Its OK. Gases will permeate the membrane very easily. The primary gas in water is CO2. So you end up with a lot of CO2 in the product water of RO systems. We often send the product water through air stripping towers to help get that excess CO2 out of the water so that the pH isn't crazy as you've observed.

Click to expand...

ajdelange said:

Everything is cool. RO water has little buffering capacity (alkalinity). It is like a small capacitor. If you put any charge at all in it its pH will change quite a bit. There is a bit of CO2 in the air. It is quite soluble in water and when it dissolves it forms carbonic acid which, as the name suggests is a proton donor. The tiny amount in the air and the tiny amount of that which dissolves and the tiny fraction of that which actually emits protons is nevertheless sufficient to lower the pH of the water into the 5's or 6's.

Click to expand...

That is interesting stuff.

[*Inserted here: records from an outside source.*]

Lemma update_keeps st input st' :
  XXH3_update st input = Some st' ->
  zlen (buffer st') = zlen (buffer st) /\ customSecret st' = customSecret st /\ seed st' = seed st /\ extSecret st' = extSecret st.
Proof.
  unfold XXH3_update. case_bool; intros H.
  - next_step H. simplify_eq. cbn. split_and!; try done. by eapply mem_write_len.
  - next_step H. next_step H. next_step H. next_step H. simplify_eq. cbn. split_and!; try done.
    erewrite mem_write_len by done. erewrite consume_len by done. by eapply complete_len.
Qed.

#[local] Opaque XXH3_initCustomSecret.

Lemma reset_reusable st x s n :
  zlen (customSecret st) = 192 -> zlen (buffer st) = 256 ->
  (s = None -> x <> 0 -> XXH3_initCustomSecret (repeat x00 192) x = Some (customSecret st)) ->
  reusable (XXH3_reset_internal st x s n).
Proof. intros. split; assumption. Qed.

(** The secret derived from a seed is there after the reset, computed or kept. *)
Lemma seed_secret st x :
  reusable st -> x <> 0 ->
  exists st', (if negb (x =? seed st) || bool_decide (is_Some (extSecret st)) then
      custom ← XXH3_initCustomSecret (customSecret st) x; Some (set_custom st custom) else Some st) = Some st' /\
    zlen (customSecret st') = 192 /\ zlen (buffer st') = 256 /\
    XXH3_initCustomSecret (repeat x00 192) x = Some (customSecret st').
Proof.
  intros [Hc Hb Hs] Hx. destruct (negb (x =? seed st) || bool_decide (is_Some (extSecret st))) eqn:E.
  - destruct (initCustomSecret_ok (customSecret st) (repeat x00 192) x) as (r & E1 & E2 & L); [done|done|].
    rewrite E1. cbn [mbind option_bind]. exists (set_custom st r). split_and!; [reflexivity|exact L|exact Hb|exact E2].
  - apply orb_false_iff in E as [E1 E2]. apply negb_false_iff, Z.eqb_eq in E1. subst x.
    apply bool_decide_eq_false in E2. exists st. split_and!; [reflexivity|exact Hc|exact Hb|]. apply Hs; [|exact Hx].
    destruct (extSecret st) eqn:Ee; [by destruct E2|reflexivity].
Qed.

Lemma step_reusable st o st' : reusable st -> stream_step st o = Some st' -> reusable st'.
Proof.
  intros Hr. pose proof Hr as [Hc Hb Hs]. destruct o as [|s n|x|s n x|input]; cbn [stream_step]; intros H.
  - injection H as <-. by apply reset_reusable.
  - destruct s as [s|]; unfold XXH3_64bits_reset_withSecret in H; [destruct (n <? _)|]; injection H as <-;
      apply reset_reusable; [exact Hc|exact Hb|done|exact Hc|exact Hb|done|exact Hc|exact Hb|]. intros _ N. by destruct N.
  - unfold XXH3_64bits_reset_withSeed in H. destruct (Z.eqb_spec x 0) as [->|Hx].
    { injection H as <-. by apply reset_reusable. }
    destruct (seed_secret st x Hr Hx) as (st1 & E & L1 & L2 & E1). rewrite E in H. injection H as <-.
    apply reset_reusable; [exact L1|exact L2|]. intros _ _. exact E1.
  - destruct s as [s|]; unfold XXH3_64bits_reset_withSecretandSeed in H; [destruct (n <? _)|]; injection H as <-;
      [exact Hr| |exact Hr]. split; [exact Hc|exact Hb|done].
  - apply update_keeps in H as (? & E1 & E2 & E3). split; [congruence|congruence|]. rewrite E1, E2, E3. exact Hs.
Qed.

Lemma steps_reusable os st st' : reusable st -> stream_steps st os = Some st' -> reusable st'.
Proof.
  revert st. induction os as [|o os IH]; intros st Hr H; cbn [stream_steps] in H; [by simplify_eq|].
  next_step H. eapply IH; [|done]. by eapply step_reusable.
Qed.

(** ** A state that was reset *)

Lemma reset_streamed st x s n secret :
  136 <= n < 2 ^ 63 -> n <= zlen secret -> zlen (buffer st) = 256 ->
  match s with None => customSecret st | Some s => s end = secret ->
  streamed secret (n - 64) (XXH3_reset_internal st x s n) [] 0.
Proof.
  intros Hn Hs Hb Es.
  assert (secretLimit (XXH3_reset_internal st x s n) = n - 64) as El by (apply u64_id; unfold XXH_STRIPE_LEN; lia).
  split; [exact Es|exact El|by rewrite <- El|reflexivity|lia|reflexivity|cbn; lia|lia|reflexivity|reflexivity|exact Hb| |lia].
  change (buffer (XXH3_reset_internal st x s n)) with (buffer st). change (bufferedSize (XXH3_reset_internal st x s n)) with 0.
  split; [lia|change (zlen (@nil byte)) with 0; lia|reflexivity].
Qed.

(** The variant hashes long inputs with the secret of the state, and short ones with
    what the digests choose. *)
Record plays (v : variant) (useSeed' : bool) (seed' : Z) (secret : list byte) (limit : Z) : Prop := {
  pl_limit : 72 <= limit < 2 ^ 63;
  pl_secret : limit + 64 <= zlen secret;
  pl_long64 : forall input, 240 < zlen input ->
    one_shot64 v input = XXH3_hashLong_64b_internal input (zlen input) secret (limit + 64);
  pl_long128 : forall input, 240 < zlen input ->
    one_shot128 v input = XXH3_hashLong_128b_internal input (zlen input) secret (limit + 64);
  pl_short64 : forall input, zlen input <= 240 ->
    one_shot64 v input =
    if useSeed' then XXH3_64bits_withSeed input (zlen input) seed'
    else XXH3_64bits_withSecret input (zlen input) secret (limit + 64);
  pl_short128 : forall input, zlen input <= 240 -> (useSeed' = negb (seed' =? 0)) ->
    one_shot128 v input =
    if useSeed' then XXH3_128bits_withSeed input (zlen input) seed'
    else XXH3_128bits_withSecret input (zlen input) secret (limit + 64)
}.

(** An input beyond the length classes goes to the function for long ones. *)
Lemma long64 p n x secret secretLen f :
  240 < n -> XXH3_64bits_internal p n x secret secretLen f = f p n x secret secretLen.
Proof. intros. unfold XXH3_64bits_internal, XXH3_MIDSIZE_MAX. by rewrite !(proj2 (Z.leb_gt _ _)) by lia. Qed.

Lemma long128 p n x secret secretLen f :
  240 < n -> XXH3_128bits_internal p n x secret secretLen f = f p n x secret secretLen.
Proof. intros. unfold XXH3_128bits_internal, XXH3_MIDSIZE_MAX. by rewrite !(proj2 (Z.leb_gt _ _)) by lia. Qed.

Ltac by_length :=
  intros;
  unfold one_shot64, one_shot128, XXH3_64bits, XXH3_64bits_withSecret, XXH3_64bits_withSeed, XXH3_64bits_withSecretandSeed,
    XXH3_128bits, XXH3_128bits_withSecret, XXH3_128bits_withSeed, XXH3_128bits_withSecretandSeed, XXH3_MIDSIZE_MAX;
  rewrite ?(proj2 (Z.leb_gt _ _)), ?(proj2 (Z.leb_le _ _)) by lia;
  first [reflexivity | rewrite long64 by lia | rewrite long128 by lia | by apply short64_any | by apply short128_any | idtac].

Thanks guys.

So when you say "put charge in it" do you mean the action of pumping the water from the holding tank? So the water in the tank would likely be a higher pH before it comes out the spigot? Or is this occurring within the membrane itself? I'm just asking out of curiosity. I can brew with pH 5.4 water just fine.

No. That phrase was drawn from the analogy with the capacitor. In chemistry terms I am saying that it takes very few protons, i.e. very little dissolved CO2 to shift the pH of the water to these lower pH's.

Once the water is exposed to air it will immediately pick up CO2 and become acidified. Or, if the water comes from a well in a region with nominal rainfall that water will contain dissolved carbonic at a higher concentration that water that is in equilibrium with the air. I have no idea what the rejection for carbonic acid molecules might be but I suppose it is less that 100% so some of the CO2 in the water could be from the source. In any event it will eventually equilibrate with the air especially if it is accumulated in an atmospheric tank. I also vaguely recall reading that hydrogen ions are rejected less than hydroxyl ions so that there is some decrease in pH from that effect (if I'm remembering that right).